Старший брат также стал священником. Уже года два, как он умер, и все остальные братья и сестра умерли, я один остался.
Когда поступал в семинарию, «сжег» за собой все мосты
– После школы, когда встал выбор жизненного пути, у вас были колебания, что дальше делать в жизни?
– У меня были большие планы! Я себе так мечтал: поучиться в вузе, окончить его, а затем пойти в семинарию.
После школы окончил профессионально-техническое училище, потом пошел на подготовительные курсы в университет. Год проучился и поступил в Черновицкий технический университет на вечернее отделение. Днем я работал – надо же было на что-то жить, потому что отец не помогал. Не то что не мог помочь, мог, но не делал этого принципиально. Говорил: «Я вас вырастил, вы получили образование, теперь вы мне должны помогать, а не я вам». И не давал ни копейки. Поэтому я должен был работать. И работая днем, вечером ходил на учебу.
У меня откуда-то появилось страшное желание учиться! Хотя в школе учился, можно сказать, с нерадением. Окончил школу без «троек», но и сам не знаю, как, потому что никогда ни книг у меня не было, ни портфеля – одна единственная тетрадка на все случаи жизни.
А потом я с таким желанием учился! Работаю до 4-х или 5-ти часов дня, прихожу домой, поем, в шесть начинались занятия в университете и до 23.30. Пока дойду домой – уже полночь, пока улегся – полпервого. В половине седьмого вставать, и так – каждый день. Я спал, где мог – в троллейбусе, автобусе. Только сел – и сразу сплю…
– Кем работали?
– Электриком. Сначала по монтажу слаботочных линий (окончил училище по этой специальности), а затем, когда поступил в университет, на ткацкой фабрике.
Ну и учился. И учился везде! Приеду в деревню, сяду на печь, возьму книги и решаю задачки… Люди что-то свое говорят, а я себе занимаюсь.
Окончил три курса университета и думал кончать еще два, но для этого нужно было перевестись или в Одессу, или в Киев и выбрать специализацию. Попробовал перевестись – не получается. А я не хотел учиться заочно, мне нравилось слушать лекции, отвечать на семинарах, лабораторные работы выполнять. И в университете я был среди лучших студентов, меня даже на радио приглашали выступать.
Сел я тогда на площади на лавочке и подумал: «А надо ли мне дальше учиться?» Все равно не буду по специальности работать, пройдет два-три года, и все забуду.
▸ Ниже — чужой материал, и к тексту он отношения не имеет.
Definition bind {A B : Type} (r : result A) (k : A -> result B) : result B :=
  match r with
  | Ok a => k a
  | Raise e => Raise e
  | OutOfFuel => OutOfFuel
  end.

(** [l[k]]: position of index [k] in a sequence of [len] items. *)
Definition index (len : nat) (k : Z) : option nat :=
  let n := Z.of_nat len in
  if (0 <=? k)%Z && (k <? n)%Z then Some (Z.to_nat k)
  else if (- n <=? k)%Z && (k <? 0)%Z then Some (Z.to_nat (k + n))
  else None.

Definition getitem {A : Type} (l : list A) (k : Z) : result A :=
  match index (length l) k with
  | Some p =>
      match nth_error l p with
      | Some a => Ok a
      | None => Raise IndexError
      end
  | None => Raise IndexError
  end.

(** The list [l] with its item at position [p] replaced. *)
Fixpoint update {A : Type} (l : list A) (p : nat) (v : A) : list A :=
  match l, p with
  | [], _ => []
  | _ :: t, O => v :: t
  | h :: t, S p' => h :: update t p' v
  end.

(** [l[k] = v]. *)
Definition setitem {A : Type} (l : list A) (k : Z) (v : A) : result (list A) :=
  match index (length l) k with
  | Some p => Ok (update l p v)
  | None => Raise IndexError
  end.

(** [for k in range(lo, lo + count): s = body(k, s)]. *)
Fixpoint for_count {S : Type} (lo : Z) (count : nat)
         (body : Z -> S -> result S) (s : S) : result S :=
  match count with
  | O => Ok s
  | Datatypes.S c => bind (body lo s) (for_count (lo + 1) c body)
  end.

(** [for k in range(lo, hi): s = body(k, s)]. *)
Definition for_range {S : Type} (lo hi : Z)
           (body : Z -> S -> result S) (s : S) : result S :=
  for_count lo (Z.to_nat (hi - lo)) body s.

(** [while cond(s): s = body(s)], cut off after [fuel] tests of [cond]. *)
Fixpoint while {S : Type} (fuel : nat) (cond : S -> bool)
         (body : S -> result S) (s : S) : result S :=
  match fuel with
  | O => OutOfFuel
  | Datatypes.S f =>
      if cond s then bind (body s) (while f cond body) else Ok s
  end.

(** [[v] * n]. *)
Definition replicate {A : Type} (v : A) (n : Z) : list A :=
  repeat v (Z.to_nat n).

(** [d[k]] on a dictionary kept as an association list. *)
Fixpoint lookup {K V : Type} (eqb : K -> K -> bool)
         (d : list (K * V)) (k : K) : result V :=
  match d with
  | [] => Raise KeyError
  | (k', v) :: rest => if eqb k' k then Ok v else lookup eqb rest k
  end.

(** [list(d.keys())]. *)
Definition keys {K V : Type} (d : list (K * V)) : list K := map fst d.

(** [for x in xs: s = body(x, s)]. *)
Fixpoint for_each {A S : Type} (xs : list A)
         (body : A -> S -> result S) (s : S) : result S :=
  match xs with
  | [] => Ok s
  | x :: rest => bind (body x s) (for_each rest body)
  end.

(** [s.add(x)] on a set of integers, kept as a list without repeats. *)
Definition set_add (s : list Z) (x : Z) : list Z :=
  if existsb (Z.eqb x) s then s else s ++ [x].

(** [sorted(s)] on integers. *)
Fixpoint insert_sorted (x : Z) (l : list Z) : list Z :=
  match l with
  | [] => [x]
  | y :: rest => if (x <=? y)%Z then x :: l else y :: insert_sorted x rest
  end.

Definition sorted (l : list Z) : list Z := fold_right insert_sorted [] l.

(** [d[k] = v]: the value of an existing key is replaced where the key
    stands, a new key goes to the end. *)
Fixpoint dict_set {K V : Type} (eqb : K -> K -> bool)
         (d : list (K * V)) (k : K) (v : V) : list (K * V) :=
  match d with
  | [] => [(k, v)]
  | (k', v') :: rest =>
      if eqb k' k then (k', v) :: rest else (k', v') :: dict_set eqb rest k v
  end.

(** [k in d]. *)
Definition dict_mem {K V : Type} (eqb : K -> K -> bool)
           (d : list (K * V)) (k : K) : bool :=
  existsb (fun kv => eqb (fst kv) k) d.

(** [range(0, n, step)] for a positive [step]. *)
Definition range_step (n step : nat) : list nat :=
  map (fun q => (q * step)%nat) (seq 0 ((n + step - 1) / step)).

End Py.

Export Py.

Declare Scope py_scope.
Delimit Scope py_scope with py.
Notation "x <- e ;; k" := (Py.bind e (fun x => k))
  (at level 61, e at next level, right associativity) : py_scope.
Local Open Scope py_scope.

(** A sequence is a Python [str]. *)
Definition pystr : Type := list ascii.

(** The gap symbol ['-'] of both aligners. *)
Definition GAP : ascii := "-"%char.

(** A score table: a list of rows. *)
Definition matrix : Type := list (list Z).

(** [score[i][j]]. *)
Definition get2 (score : matrix) (i j : Z) : result Z :=
  row <- getitem score i ;;
  getitem row j.

(** [score[i][j] = v].  Each row of the table is a list of its own (the
    comprehension builds one per row), so the assignment changes that row
    only. *)
Definition set2 (score : matrix) (i j : Z) (v : Z) : result matrix :=
  row <- getitem score i ;;
  row' <- setitem row j v ;;
  setitem score i row'.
Общеобразовательные дисциплины, которые я за три года университета изучил, в жизни понадобились – история, математика, химия, физика. А дальше проходить специализацию – зачем? И решил, что дальше не пойду. Оставил университет после третьего курса и поступил в семинарию.
– Это было время открытых гонений на верующих. У вас не было сомнений, ведь молодым людям препятствовали поступать в духовные учебные заведения?
– Как вам сказать… Не было сомнений. Даже когда поступал в семинарию, «сжег» за собой все мосты. Забрал из университета документы на продолжение обучения в высшем учебном заведении, и эти документы подошли для семинарии. Я выписался из города, снялся с воинского учета и уехал, не зная, поступлю или нет. Но возвращаться обратно не собирался, это было бы слишком трудно. Никто из моих друзей не знал, что я выберу такой путь – пойду в семинарию.
Решил так: если не поступлю, останусь в монастыре на каком-нибудь послушании, назад не вернусь. Но Бог дал, меня зачислили, и не пришлось использовать свой, так сказать, «план Б» (улыбается).
– Монашеский постриг вы приняли за год до окончания семинарии, то есть, опять «сожгли мосты»?
– Монашеский постриг принял в 3-м классе семинарии. Поступил сразу во 2-й класс, в 1969 году, а уже через год был зачислен в число братии Троице-Сергиевой Лавры. Тех, кто учился в семинарии, в братию принимали быстро. В конце 1970 года поступил в Лавру, а в марте 1971-го меня постригли.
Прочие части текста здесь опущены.